_Problem to solve_
Determine how many lines in the data below contain "mkUser" and write only that number.

[Source records]
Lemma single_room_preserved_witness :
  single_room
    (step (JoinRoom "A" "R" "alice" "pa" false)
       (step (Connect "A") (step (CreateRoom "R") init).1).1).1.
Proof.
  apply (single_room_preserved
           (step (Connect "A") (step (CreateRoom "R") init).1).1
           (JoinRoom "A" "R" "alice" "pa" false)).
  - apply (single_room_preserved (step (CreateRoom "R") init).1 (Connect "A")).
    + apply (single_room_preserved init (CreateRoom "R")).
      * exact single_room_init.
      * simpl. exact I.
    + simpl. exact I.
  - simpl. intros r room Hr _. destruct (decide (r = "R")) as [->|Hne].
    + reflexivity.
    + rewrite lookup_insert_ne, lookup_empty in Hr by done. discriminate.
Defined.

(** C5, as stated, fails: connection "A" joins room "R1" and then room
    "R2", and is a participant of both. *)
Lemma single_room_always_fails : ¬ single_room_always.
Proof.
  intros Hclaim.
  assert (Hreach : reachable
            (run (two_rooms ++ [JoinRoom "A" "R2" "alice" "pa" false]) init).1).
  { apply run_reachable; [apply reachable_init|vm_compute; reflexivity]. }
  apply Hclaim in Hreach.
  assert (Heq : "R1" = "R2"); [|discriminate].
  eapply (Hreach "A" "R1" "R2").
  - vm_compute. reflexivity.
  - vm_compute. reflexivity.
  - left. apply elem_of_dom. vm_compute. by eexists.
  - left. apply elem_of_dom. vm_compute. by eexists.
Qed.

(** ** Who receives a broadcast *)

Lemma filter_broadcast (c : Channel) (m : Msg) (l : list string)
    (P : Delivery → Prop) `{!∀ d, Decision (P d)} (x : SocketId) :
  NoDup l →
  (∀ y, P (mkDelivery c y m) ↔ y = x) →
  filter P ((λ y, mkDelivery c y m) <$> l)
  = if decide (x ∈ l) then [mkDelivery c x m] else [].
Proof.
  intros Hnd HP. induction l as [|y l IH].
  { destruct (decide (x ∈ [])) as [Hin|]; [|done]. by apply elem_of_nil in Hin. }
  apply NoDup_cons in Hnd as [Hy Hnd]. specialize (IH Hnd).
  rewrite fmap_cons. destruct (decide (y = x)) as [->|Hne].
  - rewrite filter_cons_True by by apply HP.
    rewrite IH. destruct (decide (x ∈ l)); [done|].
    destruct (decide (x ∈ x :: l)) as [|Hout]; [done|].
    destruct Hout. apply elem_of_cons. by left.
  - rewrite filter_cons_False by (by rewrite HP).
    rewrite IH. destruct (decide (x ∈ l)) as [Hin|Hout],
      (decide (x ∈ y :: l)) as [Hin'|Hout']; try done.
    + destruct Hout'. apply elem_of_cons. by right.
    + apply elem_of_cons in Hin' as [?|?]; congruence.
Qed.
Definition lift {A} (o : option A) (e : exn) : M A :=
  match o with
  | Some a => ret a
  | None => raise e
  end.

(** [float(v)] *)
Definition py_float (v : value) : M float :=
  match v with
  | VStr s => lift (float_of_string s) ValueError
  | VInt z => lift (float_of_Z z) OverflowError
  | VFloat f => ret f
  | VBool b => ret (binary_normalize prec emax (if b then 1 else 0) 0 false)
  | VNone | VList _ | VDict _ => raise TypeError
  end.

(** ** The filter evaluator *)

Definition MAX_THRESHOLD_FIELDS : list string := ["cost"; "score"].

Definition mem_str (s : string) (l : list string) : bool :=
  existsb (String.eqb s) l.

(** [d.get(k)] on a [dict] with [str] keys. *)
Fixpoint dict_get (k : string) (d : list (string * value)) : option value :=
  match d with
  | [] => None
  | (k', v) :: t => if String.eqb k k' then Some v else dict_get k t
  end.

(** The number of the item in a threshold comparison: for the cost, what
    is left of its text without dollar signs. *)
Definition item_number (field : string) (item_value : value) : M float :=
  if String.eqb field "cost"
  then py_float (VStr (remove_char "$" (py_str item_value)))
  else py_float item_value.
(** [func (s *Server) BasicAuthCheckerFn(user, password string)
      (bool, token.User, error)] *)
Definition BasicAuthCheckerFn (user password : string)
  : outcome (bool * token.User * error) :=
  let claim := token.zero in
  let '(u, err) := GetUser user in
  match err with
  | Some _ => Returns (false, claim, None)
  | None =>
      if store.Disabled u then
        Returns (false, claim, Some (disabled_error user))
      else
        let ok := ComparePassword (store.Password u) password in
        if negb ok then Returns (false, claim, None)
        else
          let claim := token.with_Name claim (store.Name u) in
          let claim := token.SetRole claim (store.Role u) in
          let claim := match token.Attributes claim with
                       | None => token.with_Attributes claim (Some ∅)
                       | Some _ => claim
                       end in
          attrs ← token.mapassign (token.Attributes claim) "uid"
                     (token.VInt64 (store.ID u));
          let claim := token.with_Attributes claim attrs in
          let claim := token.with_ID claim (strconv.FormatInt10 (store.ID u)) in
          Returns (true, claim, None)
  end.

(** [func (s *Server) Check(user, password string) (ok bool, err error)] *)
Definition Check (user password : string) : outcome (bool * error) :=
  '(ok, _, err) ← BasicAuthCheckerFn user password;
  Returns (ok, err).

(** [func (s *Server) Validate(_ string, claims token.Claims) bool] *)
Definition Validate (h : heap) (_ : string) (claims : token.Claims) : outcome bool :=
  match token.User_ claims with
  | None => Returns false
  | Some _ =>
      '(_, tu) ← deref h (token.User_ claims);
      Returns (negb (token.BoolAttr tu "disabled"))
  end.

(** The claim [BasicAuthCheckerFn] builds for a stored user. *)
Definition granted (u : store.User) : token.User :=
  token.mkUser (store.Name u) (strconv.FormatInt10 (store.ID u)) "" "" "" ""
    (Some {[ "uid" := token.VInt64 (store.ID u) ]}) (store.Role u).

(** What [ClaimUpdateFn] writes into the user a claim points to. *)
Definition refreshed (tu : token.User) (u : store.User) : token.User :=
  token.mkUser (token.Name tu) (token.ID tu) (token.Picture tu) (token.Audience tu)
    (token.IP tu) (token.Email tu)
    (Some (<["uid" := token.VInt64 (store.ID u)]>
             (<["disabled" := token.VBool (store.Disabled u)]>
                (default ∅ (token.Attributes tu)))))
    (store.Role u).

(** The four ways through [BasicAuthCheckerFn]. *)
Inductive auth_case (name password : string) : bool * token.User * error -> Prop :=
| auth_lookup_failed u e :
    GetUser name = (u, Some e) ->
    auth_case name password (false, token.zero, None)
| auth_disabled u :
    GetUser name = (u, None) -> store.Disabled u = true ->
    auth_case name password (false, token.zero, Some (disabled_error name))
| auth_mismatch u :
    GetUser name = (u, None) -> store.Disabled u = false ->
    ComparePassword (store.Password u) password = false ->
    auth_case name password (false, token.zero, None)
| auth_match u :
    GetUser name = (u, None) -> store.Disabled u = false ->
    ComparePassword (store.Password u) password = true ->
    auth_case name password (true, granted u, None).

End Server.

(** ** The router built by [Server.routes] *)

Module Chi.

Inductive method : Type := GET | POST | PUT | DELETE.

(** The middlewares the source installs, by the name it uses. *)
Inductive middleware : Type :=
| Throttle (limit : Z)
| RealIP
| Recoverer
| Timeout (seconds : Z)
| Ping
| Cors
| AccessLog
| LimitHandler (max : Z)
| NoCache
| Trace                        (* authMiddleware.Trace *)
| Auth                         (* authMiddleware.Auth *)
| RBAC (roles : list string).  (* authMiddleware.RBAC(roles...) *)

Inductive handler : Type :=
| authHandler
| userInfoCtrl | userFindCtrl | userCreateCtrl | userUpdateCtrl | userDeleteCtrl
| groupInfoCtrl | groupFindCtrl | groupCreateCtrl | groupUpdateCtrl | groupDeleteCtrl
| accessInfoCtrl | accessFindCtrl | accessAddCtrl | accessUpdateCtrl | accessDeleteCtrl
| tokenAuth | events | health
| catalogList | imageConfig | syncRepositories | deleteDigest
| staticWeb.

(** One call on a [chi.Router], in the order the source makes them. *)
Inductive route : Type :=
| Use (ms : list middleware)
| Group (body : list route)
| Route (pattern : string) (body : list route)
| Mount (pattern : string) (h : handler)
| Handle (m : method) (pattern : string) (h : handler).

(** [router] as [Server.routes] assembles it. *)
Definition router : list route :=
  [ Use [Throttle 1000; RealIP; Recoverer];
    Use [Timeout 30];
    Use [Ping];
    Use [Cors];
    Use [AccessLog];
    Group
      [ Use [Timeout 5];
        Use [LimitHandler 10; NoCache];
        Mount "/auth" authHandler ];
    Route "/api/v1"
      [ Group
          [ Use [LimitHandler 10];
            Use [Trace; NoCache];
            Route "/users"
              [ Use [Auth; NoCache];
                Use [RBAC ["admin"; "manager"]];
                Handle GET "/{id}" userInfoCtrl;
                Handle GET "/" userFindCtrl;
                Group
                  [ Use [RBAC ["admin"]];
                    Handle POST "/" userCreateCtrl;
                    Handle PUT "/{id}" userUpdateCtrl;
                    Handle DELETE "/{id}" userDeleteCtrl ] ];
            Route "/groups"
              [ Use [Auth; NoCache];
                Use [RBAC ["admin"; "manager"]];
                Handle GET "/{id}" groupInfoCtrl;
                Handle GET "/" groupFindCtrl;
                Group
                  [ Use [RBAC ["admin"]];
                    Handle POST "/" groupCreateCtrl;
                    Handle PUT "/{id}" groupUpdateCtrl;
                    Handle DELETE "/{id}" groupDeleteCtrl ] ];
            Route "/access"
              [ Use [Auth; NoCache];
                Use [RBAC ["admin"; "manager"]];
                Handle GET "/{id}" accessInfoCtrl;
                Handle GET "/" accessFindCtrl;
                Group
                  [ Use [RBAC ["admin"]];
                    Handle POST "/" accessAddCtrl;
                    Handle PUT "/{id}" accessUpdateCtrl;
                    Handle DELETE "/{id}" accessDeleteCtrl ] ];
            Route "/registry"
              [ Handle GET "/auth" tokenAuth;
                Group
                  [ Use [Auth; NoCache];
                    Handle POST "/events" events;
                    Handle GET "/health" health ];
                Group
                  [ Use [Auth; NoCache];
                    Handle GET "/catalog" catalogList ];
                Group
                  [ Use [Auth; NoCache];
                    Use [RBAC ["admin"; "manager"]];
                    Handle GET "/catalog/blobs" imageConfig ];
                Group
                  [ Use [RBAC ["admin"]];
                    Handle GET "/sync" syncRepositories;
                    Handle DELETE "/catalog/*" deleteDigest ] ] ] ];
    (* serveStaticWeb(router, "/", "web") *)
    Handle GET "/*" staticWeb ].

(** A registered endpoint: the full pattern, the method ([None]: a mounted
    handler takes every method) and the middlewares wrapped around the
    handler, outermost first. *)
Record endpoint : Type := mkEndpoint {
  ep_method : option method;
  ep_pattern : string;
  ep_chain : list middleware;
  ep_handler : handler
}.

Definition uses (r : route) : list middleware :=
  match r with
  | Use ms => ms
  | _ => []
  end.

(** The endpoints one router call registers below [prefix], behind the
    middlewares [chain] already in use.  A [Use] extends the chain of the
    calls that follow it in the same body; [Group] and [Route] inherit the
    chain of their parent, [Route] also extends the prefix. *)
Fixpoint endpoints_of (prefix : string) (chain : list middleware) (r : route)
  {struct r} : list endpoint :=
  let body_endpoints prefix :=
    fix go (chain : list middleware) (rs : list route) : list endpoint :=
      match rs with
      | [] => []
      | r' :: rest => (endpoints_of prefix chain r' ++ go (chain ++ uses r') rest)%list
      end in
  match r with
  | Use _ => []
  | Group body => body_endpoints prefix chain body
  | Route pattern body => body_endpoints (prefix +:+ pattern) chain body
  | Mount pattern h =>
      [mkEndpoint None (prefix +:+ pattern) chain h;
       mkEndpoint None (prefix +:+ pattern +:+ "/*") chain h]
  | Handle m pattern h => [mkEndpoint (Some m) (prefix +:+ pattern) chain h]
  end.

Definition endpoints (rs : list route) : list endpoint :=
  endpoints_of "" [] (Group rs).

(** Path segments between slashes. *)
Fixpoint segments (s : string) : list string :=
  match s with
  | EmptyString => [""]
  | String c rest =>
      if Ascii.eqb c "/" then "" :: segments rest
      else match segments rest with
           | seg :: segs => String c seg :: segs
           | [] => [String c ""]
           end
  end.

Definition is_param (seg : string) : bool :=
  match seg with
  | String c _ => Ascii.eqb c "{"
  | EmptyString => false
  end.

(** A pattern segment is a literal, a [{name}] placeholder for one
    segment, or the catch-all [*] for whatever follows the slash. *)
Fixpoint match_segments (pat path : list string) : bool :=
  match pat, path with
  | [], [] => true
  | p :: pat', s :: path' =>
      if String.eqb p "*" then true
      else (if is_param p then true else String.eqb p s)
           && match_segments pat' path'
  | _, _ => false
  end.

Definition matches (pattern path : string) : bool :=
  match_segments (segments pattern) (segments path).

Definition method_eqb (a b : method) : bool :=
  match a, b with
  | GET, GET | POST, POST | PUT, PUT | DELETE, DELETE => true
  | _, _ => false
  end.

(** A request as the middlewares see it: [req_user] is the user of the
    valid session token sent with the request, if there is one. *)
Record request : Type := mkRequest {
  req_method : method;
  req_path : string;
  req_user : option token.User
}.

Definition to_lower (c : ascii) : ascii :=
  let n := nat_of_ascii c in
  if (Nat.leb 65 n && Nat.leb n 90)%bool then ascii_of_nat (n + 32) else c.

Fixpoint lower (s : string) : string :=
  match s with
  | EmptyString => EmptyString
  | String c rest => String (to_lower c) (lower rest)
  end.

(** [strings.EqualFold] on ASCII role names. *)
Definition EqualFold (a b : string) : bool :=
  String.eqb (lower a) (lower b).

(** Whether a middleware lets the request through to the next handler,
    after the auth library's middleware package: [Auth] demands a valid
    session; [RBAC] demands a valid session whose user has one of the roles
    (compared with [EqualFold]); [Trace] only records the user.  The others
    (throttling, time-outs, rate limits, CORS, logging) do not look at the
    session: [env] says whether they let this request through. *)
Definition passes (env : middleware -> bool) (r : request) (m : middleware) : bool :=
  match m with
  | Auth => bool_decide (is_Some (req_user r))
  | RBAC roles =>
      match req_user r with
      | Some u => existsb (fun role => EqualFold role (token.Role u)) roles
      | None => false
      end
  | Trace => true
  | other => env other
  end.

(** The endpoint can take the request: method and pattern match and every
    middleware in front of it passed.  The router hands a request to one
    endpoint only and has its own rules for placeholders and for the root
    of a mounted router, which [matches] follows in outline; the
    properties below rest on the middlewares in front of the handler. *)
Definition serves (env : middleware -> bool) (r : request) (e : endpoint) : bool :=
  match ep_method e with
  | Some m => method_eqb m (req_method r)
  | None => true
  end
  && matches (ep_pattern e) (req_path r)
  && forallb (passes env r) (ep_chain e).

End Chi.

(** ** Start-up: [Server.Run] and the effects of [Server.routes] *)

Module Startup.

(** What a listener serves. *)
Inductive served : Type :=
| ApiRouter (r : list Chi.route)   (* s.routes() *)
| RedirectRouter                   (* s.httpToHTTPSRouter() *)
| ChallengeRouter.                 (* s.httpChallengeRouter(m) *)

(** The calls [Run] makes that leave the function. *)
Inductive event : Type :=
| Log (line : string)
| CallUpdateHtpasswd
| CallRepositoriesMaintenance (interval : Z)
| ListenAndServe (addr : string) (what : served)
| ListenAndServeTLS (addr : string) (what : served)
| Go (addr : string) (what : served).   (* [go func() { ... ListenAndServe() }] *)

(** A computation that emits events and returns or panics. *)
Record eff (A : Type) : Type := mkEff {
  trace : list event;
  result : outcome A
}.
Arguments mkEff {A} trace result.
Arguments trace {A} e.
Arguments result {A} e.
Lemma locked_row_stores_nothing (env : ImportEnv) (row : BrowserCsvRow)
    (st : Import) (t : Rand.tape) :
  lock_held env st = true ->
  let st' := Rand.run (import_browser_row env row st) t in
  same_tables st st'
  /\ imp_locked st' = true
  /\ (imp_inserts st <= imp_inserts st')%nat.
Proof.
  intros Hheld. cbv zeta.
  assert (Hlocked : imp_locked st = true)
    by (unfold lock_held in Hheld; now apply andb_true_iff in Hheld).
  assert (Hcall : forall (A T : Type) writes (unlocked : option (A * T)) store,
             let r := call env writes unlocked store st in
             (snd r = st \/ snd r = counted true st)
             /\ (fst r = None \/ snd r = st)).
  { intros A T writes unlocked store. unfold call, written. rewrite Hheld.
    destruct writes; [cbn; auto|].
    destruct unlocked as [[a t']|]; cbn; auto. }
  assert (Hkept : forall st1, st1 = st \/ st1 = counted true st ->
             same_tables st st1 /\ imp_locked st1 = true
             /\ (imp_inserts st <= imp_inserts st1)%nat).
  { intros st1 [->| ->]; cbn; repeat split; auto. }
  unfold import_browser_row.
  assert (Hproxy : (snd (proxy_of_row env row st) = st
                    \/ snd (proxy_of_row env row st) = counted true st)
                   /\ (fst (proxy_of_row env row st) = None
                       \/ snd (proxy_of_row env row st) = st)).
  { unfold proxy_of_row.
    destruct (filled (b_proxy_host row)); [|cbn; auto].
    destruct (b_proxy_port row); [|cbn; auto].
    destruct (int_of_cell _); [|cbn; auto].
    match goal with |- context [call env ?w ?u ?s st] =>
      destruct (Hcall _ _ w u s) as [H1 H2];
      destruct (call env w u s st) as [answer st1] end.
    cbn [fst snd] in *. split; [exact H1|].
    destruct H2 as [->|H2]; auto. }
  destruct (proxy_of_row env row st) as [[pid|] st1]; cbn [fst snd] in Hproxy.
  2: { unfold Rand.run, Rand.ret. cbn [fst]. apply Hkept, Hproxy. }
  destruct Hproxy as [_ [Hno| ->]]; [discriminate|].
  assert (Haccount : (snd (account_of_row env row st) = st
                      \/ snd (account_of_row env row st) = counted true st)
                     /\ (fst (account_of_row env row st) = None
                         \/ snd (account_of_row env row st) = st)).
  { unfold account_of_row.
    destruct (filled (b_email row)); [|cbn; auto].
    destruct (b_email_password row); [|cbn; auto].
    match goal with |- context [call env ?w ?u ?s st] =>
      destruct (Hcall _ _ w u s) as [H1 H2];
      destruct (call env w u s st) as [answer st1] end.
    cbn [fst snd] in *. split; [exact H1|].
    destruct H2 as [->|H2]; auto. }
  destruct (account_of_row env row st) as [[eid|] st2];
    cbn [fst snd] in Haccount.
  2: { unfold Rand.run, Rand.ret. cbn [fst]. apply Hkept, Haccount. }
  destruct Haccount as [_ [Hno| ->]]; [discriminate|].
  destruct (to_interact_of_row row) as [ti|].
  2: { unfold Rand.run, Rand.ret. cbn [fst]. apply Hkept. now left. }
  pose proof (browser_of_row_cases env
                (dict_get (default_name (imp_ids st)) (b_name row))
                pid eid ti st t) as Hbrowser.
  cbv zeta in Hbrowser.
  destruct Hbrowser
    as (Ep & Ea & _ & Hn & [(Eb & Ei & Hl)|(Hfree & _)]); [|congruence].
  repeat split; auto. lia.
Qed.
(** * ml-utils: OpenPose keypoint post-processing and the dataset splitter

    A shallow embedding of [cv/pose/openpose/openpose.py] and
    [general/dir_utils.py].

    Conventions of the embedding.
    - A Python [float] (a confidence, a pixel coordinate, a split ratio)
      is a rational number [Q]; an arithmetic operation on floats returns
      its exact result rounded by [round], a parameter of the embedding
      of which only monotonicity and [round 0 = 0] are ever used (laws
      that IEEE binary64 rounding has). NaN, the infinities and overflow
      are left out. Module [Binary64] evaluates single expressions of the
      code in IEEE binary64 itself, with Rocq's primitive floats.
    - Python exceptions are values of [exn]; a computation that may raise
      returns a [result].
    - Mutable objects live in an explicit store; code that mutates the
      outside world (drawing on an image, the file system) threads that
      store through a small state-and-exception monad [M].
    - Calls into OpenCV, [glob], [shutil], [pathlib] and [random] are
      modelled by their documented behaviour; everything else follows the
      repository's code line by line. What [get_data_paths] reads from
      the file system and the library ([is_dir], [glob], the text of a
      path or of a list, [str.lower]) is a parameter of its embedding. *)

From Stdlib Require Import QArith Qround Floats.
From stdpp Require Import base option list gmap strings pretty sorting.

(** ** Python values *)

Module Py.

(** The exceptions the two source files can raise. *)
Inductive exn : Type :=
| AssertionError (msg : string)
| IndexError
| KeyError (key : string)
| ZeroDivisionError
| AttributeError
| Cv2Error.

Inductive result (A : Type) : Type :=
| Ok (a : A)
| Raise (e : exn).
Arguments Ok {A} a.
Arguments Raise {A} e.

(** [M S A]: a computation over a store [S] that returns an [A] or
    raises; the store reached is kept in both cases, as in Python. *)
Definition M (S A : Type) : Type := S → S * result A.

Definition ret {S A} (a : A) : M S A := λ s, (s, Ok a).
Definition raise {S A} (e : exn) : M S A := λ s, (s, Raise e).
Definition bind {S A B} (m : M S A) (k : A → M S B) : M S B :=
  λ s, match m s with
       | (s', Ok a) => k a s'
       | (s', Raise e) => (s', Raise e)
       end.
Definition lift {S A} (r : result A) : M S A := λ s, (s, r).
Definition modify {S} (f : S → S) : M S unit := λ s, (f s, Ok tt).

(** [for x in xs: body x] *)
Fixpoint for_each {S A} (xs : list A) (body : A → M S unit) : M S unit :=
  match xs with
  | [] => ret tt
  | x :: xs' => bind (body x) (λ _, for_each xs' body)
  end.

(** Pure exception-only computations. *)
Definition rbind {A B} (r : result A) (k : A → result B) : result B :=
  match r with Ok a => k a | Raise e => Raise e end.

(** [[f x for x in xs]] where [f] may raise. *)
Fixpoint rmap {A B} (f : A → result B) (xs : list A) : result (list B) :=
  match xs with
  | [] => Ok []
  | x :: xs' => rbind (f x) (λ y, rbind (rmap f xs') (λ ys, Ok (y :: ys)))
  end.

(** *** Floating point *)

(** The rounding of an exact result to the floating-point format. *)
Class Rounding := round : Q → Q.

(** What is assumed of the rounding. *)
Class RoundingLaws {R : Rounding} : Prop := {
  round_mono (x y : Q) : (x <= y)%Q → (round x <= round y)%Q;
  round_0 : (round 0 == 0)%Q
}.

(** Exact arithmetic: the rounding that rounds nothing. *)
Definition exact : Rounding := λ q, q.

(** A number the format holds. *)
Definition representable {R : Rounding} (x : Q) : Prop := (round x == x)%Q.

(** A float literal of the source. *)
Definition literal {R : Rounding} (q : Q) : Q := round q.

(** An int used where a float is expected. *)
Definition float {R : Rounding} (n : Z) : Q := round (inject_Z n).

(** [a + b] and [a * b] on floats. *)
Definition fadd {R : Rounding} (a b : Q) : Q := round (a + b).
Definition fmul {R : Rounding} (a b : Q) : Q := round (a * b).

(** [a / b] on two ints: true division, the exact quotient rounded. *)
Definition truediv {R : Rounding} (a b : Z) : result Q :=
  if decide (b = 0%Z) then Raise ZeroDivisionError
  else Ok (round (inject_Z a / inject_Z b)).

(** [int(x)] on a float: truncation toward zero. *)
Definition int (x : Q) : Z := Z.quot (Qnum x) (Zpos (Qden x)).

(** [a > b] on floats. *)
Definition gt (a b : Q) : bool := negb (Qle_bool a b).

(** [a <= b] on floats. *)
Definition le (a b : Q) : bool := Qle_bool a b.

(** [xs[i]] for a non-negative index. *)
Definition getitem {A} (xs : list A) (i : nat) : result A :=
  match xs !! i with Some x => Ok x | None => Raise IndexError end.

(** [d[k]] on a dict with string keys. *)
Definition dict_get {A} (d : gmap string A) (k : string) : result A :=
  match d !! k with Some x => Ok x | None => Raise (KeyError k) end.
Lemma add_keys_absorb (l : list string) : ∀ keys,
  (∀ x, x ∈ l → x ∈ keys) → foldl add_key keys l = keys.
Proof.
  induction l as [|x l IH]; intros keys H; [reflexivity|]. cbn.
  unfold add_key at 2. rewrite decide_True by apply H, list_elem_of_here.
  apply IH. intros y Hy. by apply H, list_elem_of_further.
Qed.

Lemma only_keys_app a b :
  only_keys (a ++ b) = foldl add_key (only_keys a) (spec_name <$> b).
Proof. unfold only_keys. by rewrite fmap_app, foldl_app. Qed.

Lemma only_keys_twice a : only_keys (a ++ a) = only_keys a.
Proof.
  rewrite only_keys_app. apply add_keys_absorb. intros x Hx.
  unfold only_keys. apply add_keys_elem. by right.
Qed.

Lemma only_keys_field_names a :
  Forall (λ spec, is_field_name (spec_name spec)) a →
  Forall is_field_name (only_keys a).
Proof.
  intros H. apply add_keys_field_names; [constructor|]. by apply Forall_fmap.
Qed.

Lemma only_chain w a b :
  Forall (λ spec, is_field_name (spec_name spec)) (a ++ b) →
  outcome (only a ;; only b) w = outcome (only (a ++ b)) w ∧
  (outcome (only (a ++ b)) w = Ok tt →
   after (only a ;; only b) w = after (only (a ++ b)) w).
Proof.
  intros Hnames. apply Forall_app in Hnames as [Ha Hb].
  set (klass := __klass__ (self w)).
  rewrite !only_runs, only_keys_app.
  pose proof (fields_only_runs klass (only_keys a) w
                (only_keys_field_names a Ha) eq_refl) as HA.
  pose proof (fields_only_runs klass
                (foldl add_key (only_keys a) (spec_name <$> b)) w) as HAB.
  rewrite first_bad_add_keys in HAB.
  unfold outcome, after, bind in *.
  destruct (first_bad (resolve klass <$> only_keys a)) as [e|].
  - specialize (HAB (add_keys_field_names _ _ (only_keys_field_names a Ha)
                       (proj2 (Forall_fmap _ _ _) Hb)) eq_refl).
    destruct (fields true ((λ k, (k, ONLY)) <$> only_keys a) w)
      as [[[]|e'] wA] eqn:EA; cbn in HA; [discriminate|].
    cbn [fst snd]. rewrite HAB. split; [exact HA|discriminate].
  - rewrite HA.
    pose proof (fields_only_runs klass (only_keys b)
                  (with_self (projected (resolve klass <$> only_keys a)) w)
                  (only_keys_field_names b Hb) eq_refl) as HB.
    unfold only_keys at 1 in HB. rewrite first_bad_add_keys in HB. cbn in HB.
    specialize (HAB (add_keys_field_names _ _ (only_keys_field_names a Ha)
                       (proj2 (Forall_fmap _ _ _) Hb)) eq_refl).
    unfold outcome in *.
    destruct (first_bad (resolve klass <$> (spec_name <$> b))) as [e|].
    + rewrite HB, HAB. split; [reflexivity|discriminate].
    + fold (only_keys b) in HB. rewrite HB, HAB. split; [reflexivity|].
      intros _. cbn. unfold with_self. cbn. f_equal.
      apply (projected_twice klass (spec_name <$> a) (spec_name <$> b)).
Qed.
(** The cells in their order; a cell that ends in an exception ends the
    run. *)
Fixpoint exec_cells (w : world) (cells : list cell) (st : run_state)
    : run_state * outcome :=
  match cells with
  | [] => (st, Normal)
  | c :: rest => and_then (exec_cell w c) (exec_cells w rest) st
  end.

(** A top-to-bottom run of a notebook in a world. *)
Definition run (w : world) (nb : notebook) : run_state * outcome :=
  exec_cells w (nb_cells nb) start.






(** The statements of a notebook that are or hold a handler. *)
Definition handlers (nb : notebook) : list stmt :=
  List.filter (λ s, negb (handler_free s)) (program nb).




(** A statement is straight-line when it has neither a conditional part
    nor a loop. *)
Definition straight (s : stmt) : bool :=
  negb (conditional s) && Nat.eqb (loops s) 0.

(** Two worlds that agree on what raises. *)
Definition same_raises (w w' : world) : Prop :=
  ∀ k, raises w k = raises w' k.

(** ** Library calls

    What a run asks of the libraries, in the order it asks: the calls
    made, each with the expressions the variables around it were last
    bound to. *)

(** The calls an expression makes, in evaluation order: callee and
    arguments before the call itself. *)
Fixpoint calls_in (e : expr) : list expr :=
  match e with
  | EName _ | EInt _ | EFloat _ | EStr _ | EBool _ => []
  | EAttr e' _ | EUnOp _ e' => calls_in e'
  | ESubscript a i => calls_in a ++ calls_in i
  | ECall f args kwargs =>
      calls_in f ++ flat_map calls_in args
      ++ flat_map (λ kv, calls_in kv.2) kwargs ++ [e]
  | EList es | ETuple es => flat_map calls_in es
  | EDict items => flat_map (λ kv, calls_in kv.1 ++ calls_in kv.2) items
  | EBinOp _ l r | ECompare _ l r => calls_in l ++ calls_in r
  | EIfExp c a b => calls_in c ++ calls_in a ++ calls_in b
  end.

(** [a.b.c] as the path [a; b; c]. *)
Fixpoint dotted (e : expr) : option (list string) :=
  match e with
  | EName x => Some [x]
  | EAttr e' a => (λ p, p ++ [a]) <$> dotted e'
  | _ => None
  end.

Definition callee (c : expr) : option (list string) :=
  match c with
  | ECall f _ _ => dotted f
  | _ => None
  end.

_Answer section_
2